A stated ambition of the second Trump administration has been to end all “Marxist equity, transgenderism, and green new deal social engineering policies.” The first and third items on that list are self-evidently made-up targets, perhaps fantasies of a utopian future visible only in Trump’s own crosshairs: America is unfortunately neither Marxist nor equitable; the Green New Deal, of course, never passed. Even so, his administration’s campaign against “equity” and “social engineering policies” has successfully brought a significant portion of the federal government — from Head Start to Meals on Wheels, medical research funding to foreign aid — to at least a temporary halt over the past weeks.

But what about “transgenderism,” the only nonfictional item on President Donald Trump’s list? Perhaps because, unlike the Green New Deal, they actually exist, transgender people have been especially easy to single out and harm.
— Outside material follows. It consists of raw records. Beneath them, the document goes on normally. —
(* ===== verification/LoadRunner.v ===== *)
(** * The runner's configuration

    The settings both runtimes share ([internal/runner/config/config.go]): what the loader
    accepts, and that a runner that starts is one the API registers. *)

From S2P Require Import Prelude.
From S2P Require Import GoStrings.
From S2P Require Import Wire.
From S2P Require Import Registry.
From S2P Require Import Registration Config.
From S2P Require Import EnvParse.
From S2P Require Import LoadAPI.

Module LoadRunner.
Import GoStrings EnvParse LoadAPI.

(** [url.Parse] and [URL.String] after the scheme was set to https.  The laws say what a URL
    "scheme://host/path" is. *)
Class RunnerURLs := {
  urls :: Registration.URLs;
  with_https : string -> string;
  url_text s scheme host : Registration.url_parse s = Some (scheme, host) -> host <> "" ->
    HasPrefix (Registration.ToLower s) (Registration.ToLower scheme +:+ "://") = true;
  url_trim s scheme host : Registration.url_parse s = Some (scheme, host) -> host <> "" ->
    Registration.url_parse (TrimRight s (byte 47)) = Some (scheme, host);
  url_https s scheme host : Registration.url_parse s = Some (scheme, host) -> host <> "" ->
    Registration.url_parse (with_https s) = Some ("https", host);
}.

Definition validateHostPort (v : string) : bool :=
  match SplitHostPort (TrimSpace v) with
  | None => false
  | Some (host, port) =>
      if decide (TrimSpace host = "") then false
      else match Atoi port with Some p => valid_port p | None => false end
  end.

(** [URL.Hostname]: the host without its port and brackets. *)
Definition all_digits (l : list ascii) : bool := forallb (fun c => bool_decide (is_Some (Wire.digit_value c))) l.

Definition Hostname (host : string) : string :=
  let l := chars host in
  let l := match last_index colon l with
           | Some i => if all_digits (drop (S i) l) then take i l else l
           | None => l
           end in
  of_chars (if decide (head l = Some lbracket /\ last l = Some rbracket /\ (2 <= length l)%nat) then removelast (drop 1 l) else l).

Section load.
Context {U : RunnerURLs} (fraction : Z -> Z -> Z -> Z).

(** The fields of [Config] that the settings below depend on; [runner_tls] and [control_tls] are
    the files of the registration client and of the control server. *)
Record Config := mkConfig {
  APIKeys : gset string; MaxFileBytes : Z; DataDir : string; ListenAddr : string; APIGRPCAddr : string;
  RegistrationToken : string; RunnerID : string; RunnerHTTPBaseURL : string; CapacityTotal : Z;
  runner_tls : tls_files; GRPCServerName : string; LogLevel : Z;
  ControlGRPCListenAddr : string; ControlGRPCAdvertiseAddr : string; control_tls : tls_files;
  MetricsEnabled : bool; MaxInflightPerSandbox : Z; MaxExecTimeout : Z;
}.

Definition ResolvedControlGRPCAdvertiseAddr (listen advertise base : string) : string :=
  if decide (TrimSpace listen = "") then ""
  else let adv := TrimSpace advertise in
       if decide (adv <> "") then adv
       else match Registration.url_parse base with
            | None => ""
            | Some (_, host) =>
                let host := Hostname host in
                if decide (host = "") then ""
                else let port := match SplitHostPort listen with
                                 | Some (_, p) => if decide (p <> "") then p else "9091"
                                 | None => "9091"
                                 end in
                     JoinHostPort host port
            end.

Definition DefaultExecTimeout : Z := 5 * Minute.

(** [hostname]: [os.Hostname], empty when it fails. *)
Definition load_keys : loader (gset string) :=
  let! rawKeys := Getenv "SANDBOX_RUNNER_API_KEYS" in
  do! required (bool_decide (rawKeys <> "")) "SANDBOX_RUNNER_API_KEYS must be set" in
  let keys := parseKeySet rawKeys in
  do! required (bool_decide (keys <> ∅)) "SANDBOX_RUNNER_API_KEYS contains no valid keys" in
  ret keys.

Record knobs := mkKnobs { k_bytes : Z; k_dir : string; k_listen : string; k_metrics : bool; k_inflight : Z; k_timeout : Z }.
Lemma cleanup_commands : host_commands (cleanupHost cfg st) = Some cleanup_cmds.
Proof.
  unfold cleanupHost. rewrite script_commands by (unfold cleanup_lines; tidy_lines). unfold cleanup_lines.
  change (Lit "/root/snapshot_mem 2>/dev/null || true") with (Lit ("/root/snapshot_mem" +:+ " 2>/dev/null || true")).
  change (Lit "/root/snapshot_state 2>/dev/null || true") with (Lit ("/root/snapshot_state" +:+ " 2>/dev/null || true")).
  cbn [mapM]. rewrite !umount_command by reflexivity. rewrite (arg_tokens "rm -rf " [Word "rm"; Word "-rf"] _ eq_refl).
  pose proof (fun d => umount_command d "" eq_refl) as Hu. change ("" +:+ " 2>/dev/null || true") with (" 2>/dev/null || true") in Hu. rewrite !Hu. rewrite !append_nil. reflexivity.
Qed.
End scripts.

(** ** Where the paths lead *)

Import Paths.

Lemma split_app a b : split (a ++ slash :: b) = split a ++ split b.
Proof.
  induction a as [|x a IH]; cbn [app split]; [by destruct (decide (slash = slash))|]. destruct (decide (x = slash)); [by rewrite IH|].
  rewrite IH. destruct (split a) as [|w ws] eqn:E; [|done]. destruct a; cbn [split] in E; [done|]. destruct (decide (a = slash)); [done|]. by destruct (split a0).
Qed.

Lemma Split_join_two s t : Split (s +:+ "/" +:+ t) = Split s ++ Split t.
Proof. unfold Split. rewrite !chars_app. change (chars "/" ++ chars t) with (slash :: chars t). by rewrite split_app, fmap_app. Qed.

Lemma clean_elems_app st a b : clean_elems true st (a ++ b) = clean_elems true (reverse (clean_elems true st a)) b.
Proof.
  revert st. induction a as [|e a IH]; intros st; cbn [app clean_elems]; [by rewrite reverse_involutive|].
  destruct (decide (e = "" \/ e = ".")); [apply IH|]. destruct (decide (e = "..")); [|apply IH]. destruct st; apply IH.
Qed.

Lemma Join_resolved a b : IsAbs a = true -> Join a b = abs (clean_elems true (reverse (resolved a)) (Split b)).
Proof.
  intros [r ->]%HasPrefix_app. unfold Join. rewrite decide_False by apply abs_not_empty.
  change (("/" +:+ r) +:+ "/" +:+ b) with ("/" +:+ (r +:+ "/" +:+ b)). rewrite Clean_rooted, Split_join_two, clean_elems_app.
  unfold resolved. by rewrite Split_abs.
Qed.
Lemma dockerAPIFilters_spec l m : match dockerAPIFilters l m with
  | inr m' => Forall (fun f => is_Some (filter_of f)) l /\ forall key, default [] (m' !! key) = default [] (m !! key) ++ values_of key l
  | inl f => f ∈ l /\ filter_of f = None
  end.
Proof.
  revert m. induction l as [|f l IH]; intros m; simpl.
  { split; [constructor|]. intros key. by rewrite app_nil_r. }
  destruct (cut_eq (chars f)) as [ [ [|k ks] v]|] eqn:Ec.
  - split; [left|]. unfold filter_of. by rewrite Ec.
  - assert (Ef : filter_of f = Some (of_chars (k :: ks), of_chars v)) by (unfold filter_of; by rewrite Ec).
    specialize (IH (<[of_chars (k :: ks) := default [] (m !! of_chars (k :: ks)) ++ [of_chars v] ]> m)).
    destruct (dockerAPIFilters l _) as [f'|m']; [destruct IH; split; [by right|done]|].
    destruct IH as [HF HM]. split; [constructor; [by rewrite Ef|done]|]. intros key. rewrite HM. unfold values_of. simpl. rewrite Ef.
    case_decide as Hk; [subst key; rewrite lookup_insert_eq; simpl; by rewrite <- app_assoc|]. by rewrite lookup_insert_ne.
  - split; [left|]. unfold filter_of. by rewrite Ec.
Qed.

(** *** The image and the waits *)

(** The runtime becomes ready with the first pull that succeeds, however many fail before
    it, five to sixty seconds apart and never closer than before. *)
Lemma image_ready image fuel attempt n : forall o waits, EnsureSandboxImage image (fun _ => false) fuel attempt n = (o, waits) ->
  waits = pull_backoff <$> seq attempt (length waits) /\
  match o with
  | PullReady k => k = (attempt + length waits)%nat
  | PullTrying k => k = (attempt + fuel)%nat /\ length waits = fuel
  | PullCanceled _ => False
  end.
Proof.
  revert attempt n. induction fuel as [|fuel IH]; intros attempt n o waits; simpl; [intros [= <- <-]; simpl; split; [done|lia]|].
  destruct (pullImage image n) as [ [e|u] n']; [|intros [= <- <-]; simpl; split; [done|lia]].
  destruct (EnsureSandboxImage image (fun _ => false) fuel (S attempt) (S n')) as [o' w'] eqn:Er. intros [= <- <-].
  destruct (IH _ _ _ _ Er) as [Hw Ho]. simpl. split; [by rewrite Hw at 1|]. destruct o'; simpl in *; lia.
Qed.

Lemma pullImage_calls image n : (n < (pullImage image n).2)%nat.
Proof.
  unfold pullImage, bind, try, run, tick, ret, exit. cbn. destruct (c_err (cmd n ["image"; "inspect"; image])); cbn; [|lia].
  destruct (c_err (cmd (S n) ["pull"; image])); simpl; lia.
Qed.

(** It does become ready once the registry answers: if every pull from the [N]th call on
    succeeds, [N + 1] attempts are enough. *)
Lemma image_comes image N fuel attempt n : (forall k, (N <= k)%nat -> exists u, (pullImage image k).1 = inr u) ->
  (N - n <= fuel)%nat -> exists a waits, EnsureSandboxImage image (fun _ => false) (S fuel) attempt n = (PullReady a, waits).
Proof.
  intros Hup. revert attempt n. induction fuel as [|fuel IH]; intros attempt n Hn; cbn [EnsureSandboxImage].
  - destruct (Hup n) as [u Hu]; [lia|]. destruct (pullImage image n) as [o n']. simpl in Hu. subst o. eauto.
  - pose proof (pullImage_calls image n) as Hc. destruct (pullImage image n) as [ [e|u] n']; [|eauto]. simpl in Hc.
    destruct (IH (S attempt) (S n')) as (b & w & E'); [lia|]. cbn [EnsureSandboxImage] in E'. rewrite E'. eauto.
Qed.

Lemma pull_backoff_range k : (1 <= k)%nat -> 5 <= pull_backoff k <= 60 /\ pull_backoff k <= pull_backoff (S k).
Proof. unfold pull_backoff. lia. Qed.

(** A container that was awaited is no longer between restarts. *)
Lemma await_settled id select fuel n i : awaitContainerRestart id select fuel n = WaitOk i -> Docker.Restarting (Docker.State i) = false.
Proof.
  revert n. induction fuel as [|fuel IH]; intros n; cbn [awaitContainerRestart]; [done|].
  destruct (inspectContainer id n) as [ [e|i'] n']; [by destruct (isDockerNotFound (Some e))|].
  destruct (Docker.Restarting (Docker.State i')) eqn:Er; simpl; [|by intros [= <-] ]. destruct (select n'); try done. apply IH.
Qed.
End laws.

(** A daemon counts as up only after one probe that found it healthy and ran a command to a
    reported exit code 0, and every earlier probe failed. *)
Lemma daemon_up {P : Probed} select fuel n m : waitForDaemon select fuel n = WaitOk m ->
  (n <= m)%nat /\ get_health m = Some 200 /\ exists body, post_exec m = Some (200, body) /\ isSuccessfulExit body = true.
Proof.
  revert n. induction fuel as [|fuel IH]; intros n; cbn [waitForDaemon]; [done|]. destruct (select n); try done.
  destruct url_ok; [cbn [negb]|done].
  assert (Hgo : waitForDaemon select fuel (S n) = WaitOk m ->
    (n <= m)%nat /\ get_health m = Some 200 /\ exists body, post_exec m = Some (200, body) /\ isSuccessfulExit body = true).
  { intros H. destruct (IH _ H) as (? & ? & ?). split; [lia|done]. }
  destruct (get_health n) as [h|] eqn:Eh; [|exact Hgo]. destruct (decide (h = 200)) as [->|Hh].
  - destruct (post_exec n) as [ [st body]|] eqn:Ep; [|exact Hgo]. destruct (decide (st = 200)) as [->|Hst].
    + destruct (isSuccessfulExit body) eqn:Es; [|exact Hgo]. intros [= <-]. eauto 10.
    + intros H. apply Hgo. repeat (case_match; try done; simplify_eq).
  - intros H. apply Hgo. repeat (case_match; try done; simplify_eq).
Qed.

(** ** Runs *)

(** The runner has lost its docker command: every call fails, and [os/exec] says that the
    executable is not found. *)
Definition no_command : DockerEnv := {|
  cmd _ _ := mkCmd "" "" (Some "exec: docker: executable file not found in $PATH");
  answer_inspect _ _ := inr (mkAnswer 500 (Some "layer not found") (inl "EOF"));
  answer_list _ _ := inr (mkAnswer 200 None (inr []));
  decode_networks _ := inl "EOF";
  status_text _ := ""; path_escape s := s; quoted s := s |}.

(** A removal that never ran reports success, and an error of dockerd that mentions
    something else not found reads as a sandbox that is gone. *)
Example missing_command_removes : (removeContainer (E := no_command) "c1" 0%nat).1 = inr tt.
Proof. by vm_compute. Qed.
Signed on the day of his inauguration, Trump’s executive order “Defending Women from Gender Ideology Extremism and Restoring Biological Truth to the Federal Government” requires all parts of the federal government to share the same definition of sex: “an individual’s immutable biological classification as either male or female.” Female “means a person belonging, at conception, to the sex that produces the large reproductive cell”; males produce “the small reproductive cell.” That order and ones that followed on sports, DEI, education and the military collectively constitute an attempt to exclude transgender people from the categories that make our existence legible.

The new definitions will be used to govern placement in sex-segregated facilities, end DEI in schools and workplaces, cut off medical care for transgender prisoners and youth, put birth sex on federal identity documents and records, bar transgender women from competing in women’s sports, block federally funded science research that refers to “transgender” or “gender,” excise “radical gender ideology” from curricula, end anti-bullying initiatives in schools, and ban transgender people from the military. These moves have not come as a surprise to transgender communities: the executive orders were consistent with campaign promises Trump made two years earlier and aligned with Project 2025’s more general statements on “transgender ideology.” (Metadata information showed that some authors of memos accompanying the directives were not government employees but were associated with Project 2025.)

Transgender people have been especially easy to single out and harm.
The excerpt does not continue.